Maiden to receive state society's highest award for research on aging
An Alfred University (AU) professor who sounded an alarm about the “woeful” shortage of trained professionals to deal with New York State’s aging population will receive the 2012 Walter M. Beattie Jr. Award from the State Society on Aging of New York (SSA) at its annual meeting Oct. 17-19 in Fairport, NY.
Robert Maiden, professor of psychology and director of Alfred University’s Gerontology Program in the College of Liberal Arts & Sciences, will receive the SSA’s “most prestigious award” for his “outstanding contributions to the work of SSA and for commitment to its goals.”
“I am really appreciative of this honor, and humbled to be recognized by my peers,” said Maiden.
Maiden, who joined the Alfred University faculty in 1982, was one of three researchers who examined the offerings in gerontology (the study of aging) at 241 colleges and universities. They found only 4 percent offer a major in gerontology; there are “very few programs” that train professionals to deal with an aging population, and more than half the schools “don’t even offer a single course on aging.”
A medical school responded, questioning why Maiden would even ask what courses it taught about aging. It offered none, said Maiden, yet physicians now and in the future will be treating an aging population that consumes a large share of the health care budget.
The Baby Boom Generation, those born between 1946 and 1964, are 78 million strong, and the oldest are just reaching the ages of 65-66. “There will be a tsunami” of aging people, said Maiden, and New York State is ill-prepared to deal with it.
Professionals – doctors, psychologists, social workers, nurses and others who will need to provide physical, mental and emotional care to the Baby Boomers are too few in number and “woefully undertrained” to deal with what’s ahead, said Maiden. “We have very few people trained and available to serve the explosion in the senior population.”

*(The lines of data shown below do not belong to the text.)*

Example json_song_is_ingested :
  results (run (ProcessSongJSON service (list_byte_of_string hey_jude_json)) ∅)
  = (Some {| Success := true;
             Message := "Song processed successfully";
             FilePath := "songs/Hey Jude_The Beatles.wav";
             FingerprintID := "9" |}, None).
Proof. vm_compute. reflexivity. Qed.

(** * Further properties *)
(** ** Strings as lists of characters *)

Lemma append_assoc s t u : (s +:+ t) +:+ u = s +:+ (t +:+ u).
Proof.
  induction s as [| c s IH]; [reflexivity |].
  change ((String c s +:+ t) +:+ u) with (String c ((s +:+ t) +:+ u)).
  rewrite IH. reflexivity.
Qed.

Lemma chars_append s t :
  list_ascii_of_string (s +:+ t)
  = list_ascii_of_string s ++ list_ascii_of_string t.
Proof.
  induction s as [| c s IH]; [reflexivity |].
  change (String c s +:+ t) with (String c (s +:+ t)).
  cbn [list_ascii_of_string]. rewrite IH. reflexivity.
Qed.

Lemma string_of_chars_app l k :
  string_of_list_ascii (l ++ k)
  = string_of_list_ascii l +:+ string_of_list_ascii k.
Proof.
  induction l as [| c l IH]; [reflexivity |].
  cbn [app string_of_list_ascii]. rewrite IH. reflexivity.
Qed.

Lemma length_chars s : String.length s = length (list_ascii_of_string s).
Proof.
  induction s as [| c s IH]; [reflexivity |].
  cbn [String.length list_ascii_of_string length]. rewrite IH. reflexivity.
Qed.

(** Two strings that end with suffixes of one length end with the same
    suffix. *)
Lemma append_inj_suffix s1 s2 t1 t2 :
  String.length t1 = String.length t2 ->
  s1 +:+ t1 = s2 +:+ t2 -> s1 = s2 /\ t1 = t2.
Proof.
  intros Hlen Heq.
  apply (f_equal list_ascii_of_string) in Heq.
  rewrite !chars_append in Heq. rewrite !length_chars in Hlen.
  apply app_inj_2 in Heq as [H1 H2]; [| exact Hlen].
  split.
  - rewrite <- (string_of_list_ascii_of_string s1),
            <- (string_of_list_ascii_of_string s2), H1. reflexivity.
  - rewrite <- (string_of_list_ascii_of_string t1),
            <- (string_of_list_ascii_of_string t2), H2. reflexivity.
Qed.
Lemma transfer_there_and_back_witness :
  fst (transfer (Scenario.asCaller "X") [ArgString "2x"; ArgU64 1; ArgU64 2] Scenario.minted)
  = Ok tt /\
  fst (transfer (Scenario.asCaller "2x") [ArgString "X"; ArgU64 1; ArgU64 2]
         (snd (transfer (Scenario.asCaller "X") [ArgString "2x"; ArgU64 1; ArgU64 2]
                 Scenario.minted)))
  = Ok tt /\
  forall (owner : string) (id : u64),
    readBalance owner id
      (snd (transfer (Scenario.asCaller "2x") [ArgString "X"; ArgU64 1; ArgU64 2]
              (snd (transfer (Scenario.asCaller "X") [ArgString "2x"; ArgU64 1; ArgU64 2]
                      Scenario.minted))))
    = readBalance owner id Scenario.minted.
Proof.
  apply (transfer_there_and_back (Scenario.asCaller "X") (Scenario.asCaller "2x") 1 2
           Scenario.minted).
  - discriminate.
  - vm_compute. discriminate.
  - vm_compute. reflexivity.
Defined.

(** ** Views, aborts and events *)

Lemma silent_pure {A} (m : M A) (h : Host) : snd (m h) = h -> snd (silent m h) = h.
Proof. unfold silent, bind, ret. now destruct (m h) as [[a|msg] h']. Qed.

Lemma tokenURI_pure (args : list Arg) (h : Host) : snd (tokenURI args h) = h.
Proof. now destruct args as [|[?|id] rest]. Qed.

Lemma getApproved_pure (args : list Arg) (h : Host) : snd (getApproved args h) = h.
Proof. now destruct args as [|[?|id] rest]. Qed.

Lemma isApproved_pure (args : list Arg) (h : Host) : snd (isApproved args h) = h.
Proof. now destruct args as [|[address|?] [|[?|id] rest]]. Qed.
(** The calls that leave [png.c], in the order they are made.  The image
    reaches libpng in [png_write_png]: its argument is [info_ptr] as the calls
    before it have set it up, with the rows that [png_set_rows] registered as
    they are at that moment. *)
Inductive event : Type :=
| fopen_wb
| perror
| fclose
| png_create_write_struct
| png_create_info_struct
| png_init_io
| png_set_IHDR (width height bit_depth color_type : Z)
| png_malloc_row_table (height : Z)
| png_set_rows
| png_malloc_row (row_size : Z)
| png_malloc_palette (num : Z)
| png_set_PLTE (palette : list png_color) (num : Z)
| png_free
| png_write_png (info : png_info)
| png_destroy_write_struct.

(** The oracle: [codec k] tells whether the call that would be number [k] of
    the trace succeeds. *)
Definition oracle : Type := nat -> bool.

(** A step of the body of [write_png_stream]: it goes on with a value, leaves
    for the label [error] (a [NULL] result or the [longjmp] of [png_error]), or
    is undefined. *)
Inductive step (A : Type) : Type :=
| Next (v : A)
| Error
| Fault.
Arguments Next {A} v.
Arguments Error {A}.
Arguments Fault {A}.

Definition io (A : Type) : Type := list event -> step A * list event.

Definition ret {A : Type} (v : A) : io A := fun tr => (Next v, tr).

Definition bind {A B : Type} (m : io A) (k : A -> io B) : io B :=
  fun tr =>
    match m tr with
    | (Next v, tr') => k v tr'
    | (Error, tr') => (Error, tr')
    | (Fault, tr') => (Fault, tr')
    end.

Notation "x <-- m ;; k" := (bind m (fun x => k))
  (at level 61, m at next level, right associativity).
Notation "m ;;; k" := (bind m (fun _ => k))
  (at level 61, right associativity).

(** A call that cannot fail. *)
Definition emit (e : event) : io unit := fun tr => (Next tt, tr ++ [e]).

(** A call that fails when the oracle says so. *)
Definition call (codec : oracle) (e : event) : io unit :=
  fun tr => if codec (length tr) then (Next tt, tr ++ [e]) else (Error, tr ++ [e]).

(** A computation on the local arrays. *)
Definition local {A : Type} (m : option A) : io A :=
  fun tr => match m with Some v => (Next v, tr) | None => (Fault, tr) end.

(** [png_malloc(png_ptr, size)] for an [int size].  The parameter is a
    [size_t]: a negative [int] arrives as a request that no allocator
    satisfies.  The block returned is not initialised: it holds [junk]. *)
Definition png_malloc {A : Type} (codec : oracle) (e : event) (size : Z)
  (junk : A) : io (list A) :=
  fun tr =>
    if (size <? 0) || negb (codec (length tr)) then (Error, tr ++ [e])
    else (Next (repeat junk (Z.to_nat size)), tr ++ [e]).

(** The conversion to [int] of [row_size = sizeof(png_byte) * width * n]. *)
Definition int_of (z : Z) : Z := (z + 2 ^ 31) mod 2 ^ 32 - 2 ^ 31.

(** The first [switch]: the libpng colour type and [row_size], or [None] in
    the [default] branch. *)
Definition row_layout (img : image_t) : option (Z * Z) :=
  match img_color_type img with
  | COLOR_TYPE_INDEX => Some (PNG_COLOR_TYPE_PALETTE, int_of (1 * img_width img))
  | COLOR_TYPE_GRAY => Some (PNG_COLOR_TYPE_GRAY, int_of (1 * img_width img))
  | COLOR_TYPE_RGB => Some (PNG_COLOR_TYPE_RGB, int_of (1 * img_width img * 3))
  | COLOR_TYPE_RGBA => Some (PNG_COLOR_TYPE_RGBA, int_of (1 * img_width img * 4))
  | COLOR_TYPE_OTHER _ => None
  end.

(** [img->map[y][x]] and its members. *)
Definition cell (img : image_t) (y x : nat) : option pixel_t :=
  load2 (img_map img) y x.
Definition cell_i (img : image_t) (y x : nat) : option Z :=
  do p <- cell img y x; get_i p.
Definition cell_g (img : image_t) (y x : nat) : option Z :=
  do p <- cell img y x; get_g p.
Definition cell_c (img : image_t) (y x : nat) : option color_t :=
  do p <- cell img y x; get_c p.

(** [for (y = 0; y < img->height; y++) rows[y] = png_malloc(png_ptr, row_size)] *)
Fixpoint alloc_rows (codec : oracle) (junk : Z) (row_size : Z) (n : nat)
  : io (list (list Z)) :=
  match n with
  | O => ret []
  | S n' =>
      row <-- png_malloc codec (png_malloc_row row_size) row_size junk ;;
      rest <-- alloc_rows codec junk row_size n' ;;
      ret (row :: rest)
  end.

Co-authors of the study, which was presented at the 58th annual meeting of the Gerontological Society of America in 2005, are Emily Pimpinella, a 2005 alumna of Alfred University who worked on the project as an undergraduate and Neal Lane, director of the New York State Office for the Aging..
The paper is considered a seminal one in the field, one that is frequently cited.
While Maiden calls attention to what he considers a national crisis – a lack of professionals well-equipped to handle the problems of the aging – he admits that he “found” his career in gerontology quite by accident, as did many others in the field. In an article he co-authored for the February 2012 edition of the Atlantic magazine’s webpage, Maiden says he is finding some hope, however, in the number of AU undergraduates choosing gerontology.
He has also been extensively involved in the initiative to establish an accreditation process for gerontology programs, developing standards for degree programs at the associate’s, bachelor’s, master’s and doctoral levels as a way of assuring the programs adhere to appropriate levels of quality and competency (See Maiden, R. J., Knight, B., Howe, J., & Seungyoun, Kim (2012). Accreditation in the profession of psychology: A cautionary tale. Gerontology & Geriatrics Education, 33 (1), 55-74); it’s one way to begin addressing concerns about a workforce that is unprepared to deal with the rising number of elderly people in the United States (See Maiden, R. J., Horowitz, B. P., & Howe, J. L. (2010). Workforce Training and Education Gaps in Gerontology and Geriatrics: What We Found in New York State. Gerontology & Geriatrics Education, 31 (4), 328-348).
Maiden serves on a national task force for the Association for Gerontology in Higher Education; he was elected a Fellow of that association in 2008. He is also a Fellow of the Gerontological Society of America.
He has served the State Society on Aging of New York in a variety of capacities, including a term as president in 2002, and has been a member of its board of directors since 1996.
Maiden has frequently published and presented on issues faced by the elderly in isolated rural areas where there is often a lack of services available to them.
He holds a certificate of proficiency in the treatment of alcohol and other psychoactive substance use disorders, and is a board-certified diplomate-fellow in psychopharmacology. He is a licensed psychologist in New York State, a member of the courtesy staff at Jones Memorial Hospital, and an approved evaluator and provider of alcohol and substance abuse services.
Maiden is a member of the American Psychological Association, , the Gerontological Society of America, and a member of the Northeast Association of Advisors for Health Professions.
A graduate of the University of Michigan, Maiden earned his master’s in developmental psychology and a Ph.D. in clinical psychology from the New School for Social Research in New York.